The Internet has become the "seductive hypermedia" for radical Islamic terrorists, with official and unofficial Web sites, forums and chatrooms that appeal to supporters worldwide. Most Web sites are intended to advance a group's propaganda to increase their supporting audience, while some have operational intentions. But how do we defeat such terrorism in cyberspace?
An eclectic group of international experts in terrorist use of the Internet and graphic design specialists met recently in Israel's southern resort city of Eilat to formulate a comprehensive response campaign that deserves wide attention.
As explained by Gabriel Weimann, of Israel's Haifa University, terrorists "narrow-cast" their messages to "trap" selected audiences of adherents. Taking this further, Boaz Ganor, of the Israeli Interdisciplinary Center, showed how the "captured" adherents are then indoctrinated into radicalization by emphasizing a problem, such as threats posed by a common enemy or humiliation suffered by Muslims at the hands of their adversaries. Emphasizing the religious obligation of Muslims to confront their enemies and the challenge to their faith is the common denominator that binds the audience into their new virtual community. Segments of this community are then activated into a variety of activities on behalf of the terrorist group, such as fund-raising, recruitment, training and warfare.
The different types of terrorist activities on the Internet require appropriately differentiated responses. As outlined by Mr. Weimann, one such response is based on what he terms a "MUD" approach (Monitoring, Using and Disrupting).
First, terrorist Web sites need to be monitored to learn about their mindsets, motives, persuasive "buzzwords," audiences, operational plans and potential targets for attack. These sites will also reveal whom they consider to be their political and religious authorities, as well as moderate religious clerics they regard as particularly threatening. Monitoring also reveals their inner debates and disputes.
Second, counterterrorism organizations need to "use" the terrorist Web sites to identify and locate their propagandists, chat room discussion moderators, Internet service provider (ISP) hosts, operatives and participating members.
Third, terrorist Web sites need to be "disrupted" through negative and positive means. In a negative "influence" campaign, sites can be infected with viruses and worms to destroy them, or kept "alive" while flooding them with false technical information about weapons systems, circulating rumors to create doubt about the reputation and credibility of terrorist leaders, or inserting conflicting messages into discussion forums to confuse operatives and their supporters. In a more positive approach, alternative narratives can be inserted into these Web sites to demonstrate the negative results of terrorism or, to potential suicide bombers, to suggest the benefits of the "value of life" versus the self-destructiveness of the "culture of death and martyrdom."
An effective "MUD" approach, however, depends on several conditions. It must be interdisciplinary, involving experts in communications and rhetoric, psychologists who understand the impact of influence campaigns on their targeted audiences' cognitive and behavioral responses, graphic designers who understand the type of graphic interface and layout that would appeal to such potential audiences, and civil liberty attorneys to ensure such influence campaigns do not infringe on constitutional rights of free speech and expression.

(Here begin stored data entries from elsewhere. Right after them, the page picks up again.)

Lemma st_sum_tree_reachable : reachable id int_plus st_sum_tree.
Proof. apply (reach_vec id int_plus main_v). apply st_sum_built. Qed.

Lemma query_folds_range_witness :
  ∃ s1, run_updates [(2, 7)] st_sum_tree = Ok s1 ∧
    ∀ left right, 0 ≤ left → left ≤ right → right < n s1 →
      ∃ x, get id left right s1 = Ok (x, s1) ∧
           range_fold int_plus (logical (id <$> main_v) [(2, 7)]) left right = Some x.
Proof.
  apply (query_folds_range id int_plus main_v int_plus st_sum_tree [(2, 7)]).
  - apply int_plus_assoc.
  - apply st_sum_tree_built.
  - repeat constructor; simpl; lia.
Defined.

Lemma internal_slots_combine_witness :
  ∃ s1, run_updates [(2, 7); (9, 1)] st_sum_tree = Ok s1 ∧
    ∀ v l r, covers (n s1) v l r → l < r →
      covers (n s1) (2 * v) l ((l + r) / 2) ∧
      covers (n s1) (2 * v + 1) ((l + r) / 2 + 1) r ∧
      ∃ a b, tree s1 !! Z.to_nat (2 * v) = Some a ∧
             tree s1 !! Z.to_nat (2 * v + 1) = Some b ∧
             tree s1 !! Z.to_nat v = Some (foo s1 a b).
Proof.
  apply (internal_slots_combine id int_plus main_v int_plus st_sum_tree [(2, 7); (9, 1)]).
  - apply st_sum_tree_built.
  - simpl. lia.
  - repeat constructor; simpl; lia.
Defined.
Lemma render_chat_interface_trace (w : App.Widgets) : extends (App.render_chat_interface w).
Proof.
  unfold App.render_chat_interface, App.clear_chat_history.
  assert (Hd : forall h, extends (App.display_history h)).
  { intros h s. exists (map (fun m => StChatMessage (role m) (content m)) h).
    unfold run. rewrite display_history_run. reflexivity. }
  assert (Hh : forall p, extends (App.handle_user_input p)).
  { intros p. unfold App.handle_user_input, App.display_chat_message. frame;
      auto using extends_respond. }
  frame; auto.
Qed.
End Sidebar.

(** X20: the sidebar ends the run with a rerun exactly when the New
    Conversation button was clicked or one of the two buttons of a listed
    conversation was.  When none was and the key is already configured, or
    the key field is empty, the sidebar does nothing at all: the key field
    is only read while the manager is unconfigured. *)
Theorem render_sidebar_reruns
    {E : External} (genai_setup : Ai -> str -> option str * Ai)
    (w : App.Widgets) (s : State E) :
  result (App.render_sidebar genai_setup w) s
  = App.new_conversation w || existsb (clicked w) (conversations (session s))
  /\ (App.new_conversation w = false ->
      existsb (clicked w) (conversations (session s)) = false ->
      api_key_configured (gemini_manager (session s)) = true
      \/ App.api_key_input w = [] ->
      run (App.render_sidebar genai_setup w) s = s)
  /\ (App.new_conversation w = true ->
      run (App.render_sidebar genai_setup w) s
      = run (App.create_new_conversation None) s).
Proof.
  split; [ apply render_sidebar_result | ]. split.
  - apply render_sidebar_idle.
  - intros Hnew. unfold App.render_sidebar. rewrite Hnew, run_bind. reflexivity.
Qed.

Lemma render_sidebar_reruns_witness :
  let s := run (App.load_conversations (E := Scripted.services))
             (run (App.create_new_conversation None) (Scripted.start true true [] [])) in
  let w := App.mkWidgets false (fun _ => false) (fun id => id_eqb id (IntKey 1)) [] false None in
  App.new_conversation Scripted.idle = false
  /\ existsb (clicked Scripted.idle) (conversations (session s)) = false
  /\ api_key_configured (gemini_manager (session s)) = true
  /\ run (App.render_sidebar Scripted.accept_setup Scripted.idle) s = s
  /\ result (App.render_sidebar Scripted.accept_setup w) s = true.
Proof.
  intros s w.
  assert (Hrows : existsb (clicked Scripted.idle) (conversations (session s)) = false)
    by (vm_compute; reflexivity).
  assert (Hcfg : api_key_configured (gemini_manager (session s)) = true)
    by (vm_compute; reflexivity).
  split; [ reflexivity | ]. split; [ exact Hrows | ]. split; [ exact Hcfg | ].
  destruct (render_sidebar_reruns Scripted.accept_setup
              Scripted.idle s) as (_ & Hidle & _).
  destruct (render_sidebar_reruns Scripted.accept_setup w s)
    as (Hres & _).
  split; [ exact (Hidle eq_refl Hrows (or_introl Hcfg)) | ].
  rewrite Hres. vm_compute. reflexivity.
Defined.

(** X21: every run of [main] starts by asking the adapter for the list of
    conversations, whatever the widgets hold; so a list that a failed
    deletion left stale is reloaded by the rerun that follows the click.  A
    run in which no widget is used reloads the list, redisplays the history
    and changes nothing else. *)
Theorem main_reloads_conversations
    {E : External} (genai_setup : Ai -> str -> option str * Ai)
    (w : App.Widgets) (s : State E) :
  (exists evs,
     trace (run (App.main genai_setup w) s) = trace s ++ Call LoadConversations :: evs)
  /\ (forall id,
        App.conv_button w id = true \/ App.del_button w id = true ->
        In id (map row_id (conversations (session (run App.load_conversations s)))) ->
        result (App.main genai_setup w) s = true)
  /\ (App.new_conversation w = false ->
      (forall id, App.conv_button w id = false /\ App.del_button w id = false) ->
      App.api_key_input w = [] ->
      App.clear_chat w = false ->
      truthy_opt (App.chat_input w) = false ->
      session (run (App.main genai_setup w) s)
      = set_conversations (result Supabase.load_conversations s) (session s)).
Proof.
  split; [ | split ].
  - unfold App.main. rewrite run_bind.
    destruct (app_load_conversations_trace s) as [e1 H1].
    match goal with
    | |- exists evs, trace (run ?k ?t) = _ =>
        assert (Hk : extends k)
    end.
    { apply extends_bind; [ apply render_sidebar_trace | intros b ].
      destruct b; [ apply extends_ret | apply render_chat_interface_trace ]. }
    destruct (Hk (run App.load_conversations s)) as [e2 H2].
    exists (e1 ++ e2). rewrite H2, H1. rewrite <- app_assoc. reflexivity.
  - intros id Hclick Hin. unfold App.main.
    rewrite !result_bind, ?run_bind.
    set (s1 := run App.load_conversations s) in *.
    rewrite render_sidebar_result.
    assert (Hrows : existsb (clicked w) (conversations (session s1)) = true).
    { apply existsb_exists. apply in_map_iff in Hin. destruct Hin as (c & Hc & Hcin).
      exists c. split; [ exact Hcin | ]. unfold clicked. rewrite Hc.
      destruct Hclick as [ -> | -> ]; [ reflexivity | apply orb_true_r ]. }
    rewrite Hrows, orb_true_r. reflexivity.
  - intros Hnew Hnone Hkey Hclear Hin. unfold App.main.
    rewrite !run_bind.
    set (s1 := run App.load_conversations s).
    assert (Hrows : existsb (clicked w) (conversations (session s1)) = false).
    { induction (conversations (session s1)) as [ | c l IH ]; [ reflexivity | ].
      cbn [existsb]. unfold clicked at 1.
      destruct (Hnone (row_id c)) as [-> ->]. exact IH. }
    rewrite render_sidebar_result, Hnew, Hrows. cbn [orb].
    rewrite (render_sidebar_idle genai_setup w s1 Hnew Hrows (or_intror Hkey)).
    assert (Hc : run (App.render_chat_interface w) s1
                 = run (App.display_history (chat_history (session s1))) s1).
    { destruct (render_chat_interface_continue w s1 (or_introl Hclear)) as [_ Hrun].
      rewrite Hrun, Hin. reflexivity. }
    rewrite Hc. unfold run at 1. rewrite display_history_run. cbn [snd session].
    subst s1. apply session_app_load_conversations.
Qed.

Lemma main_reloads_conversations_witness :
  let s := run (App.create_new_conversation None)
             (Scripted.start true true [None; None; None; None; Some (lit "down")] []) in
  let w := App.mkWidgets false (fun _ => false) (fun id => id_eqb id (IntKey 1)) [] false None in
  App.del_button w (IntKey 1) = true
  /\ In (IntKey 1) (map row_id (conversations (session (run App.load_conversations s))))
  /\ result (App.main Scripted.accept_setup w) s = true
  /\ current_conversation_id (session (run (App.main Scripted.accept_setup w) s))
     = Some (IntKey 1).
Proof.
  intros s w.
  assert (Hin : In (IntKey 1)
                  (map row_id (conversations (session (run App.load_conversations s)))))
    by (vm_compute; left; reflexivity).
  split; [ reflexivity | ]. split; [ exact Hin | ].
  destruct (main_reloads_conversations Scripted.accept_setup w s) as (_ & Hrerun & _).
  split; [ exact (Hrerun (IntKey 1) (or_intror eq_refl) Hin) | ].
  vm_compute. reflexivity.
Defined.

Finally, international cooperation is required to implement and coordinate such influence campaigns worldwide.
Above all, such a response requires new counterterrorism "armies" possessing new strategies, capabilities, tactics and cyber weapons to counteract the Jihadi Web sites.
This is a dynamic arena of continuous feedback loops in which our actions must ceaselessly anticipate and respond to the reactions of the targeted terrorist Web sites. For instance, when a Web site is brought down, it usually re-emerges in a different configuration elsewhere. Moreover, we need to prioritize the audiences to be targeted by such influence campaigns. For example, devoted activists may be considered a lost cause, while potential recruits who have not yet been activated into terrorism represent new opportunities for influence operations.
Such influence campaigns must be led by moderate political and religious leaders from Islamic communities to formulate alternative messages and narratives to the radical Islamic ideologies. Here, further differentiation is required because, for example, mainstream Islam in the Middle East will be different than its counterparts in Southeast Asia or Europe. It is crucial that whatever is being countered must be as authentically Islamic and close to the "ground" truth as possible. It is here that the root causes underlying the problems that the radical Islamists are exploiting for their own purposes must be resolved.
The Eilat workshop also proposed an institutional framework to carry out such influence campaigns. Joint governmental and independent nongovernmental organization (NGO) campaigns would be driven by coordinated official and "unofficial" international monitoring entities that would form a "Web site Interpol." Guidelines would be issued to define "Red Lines" in terrorist supporters' Web sites which, crossed, would trigger measures to cease their presence on the Internet.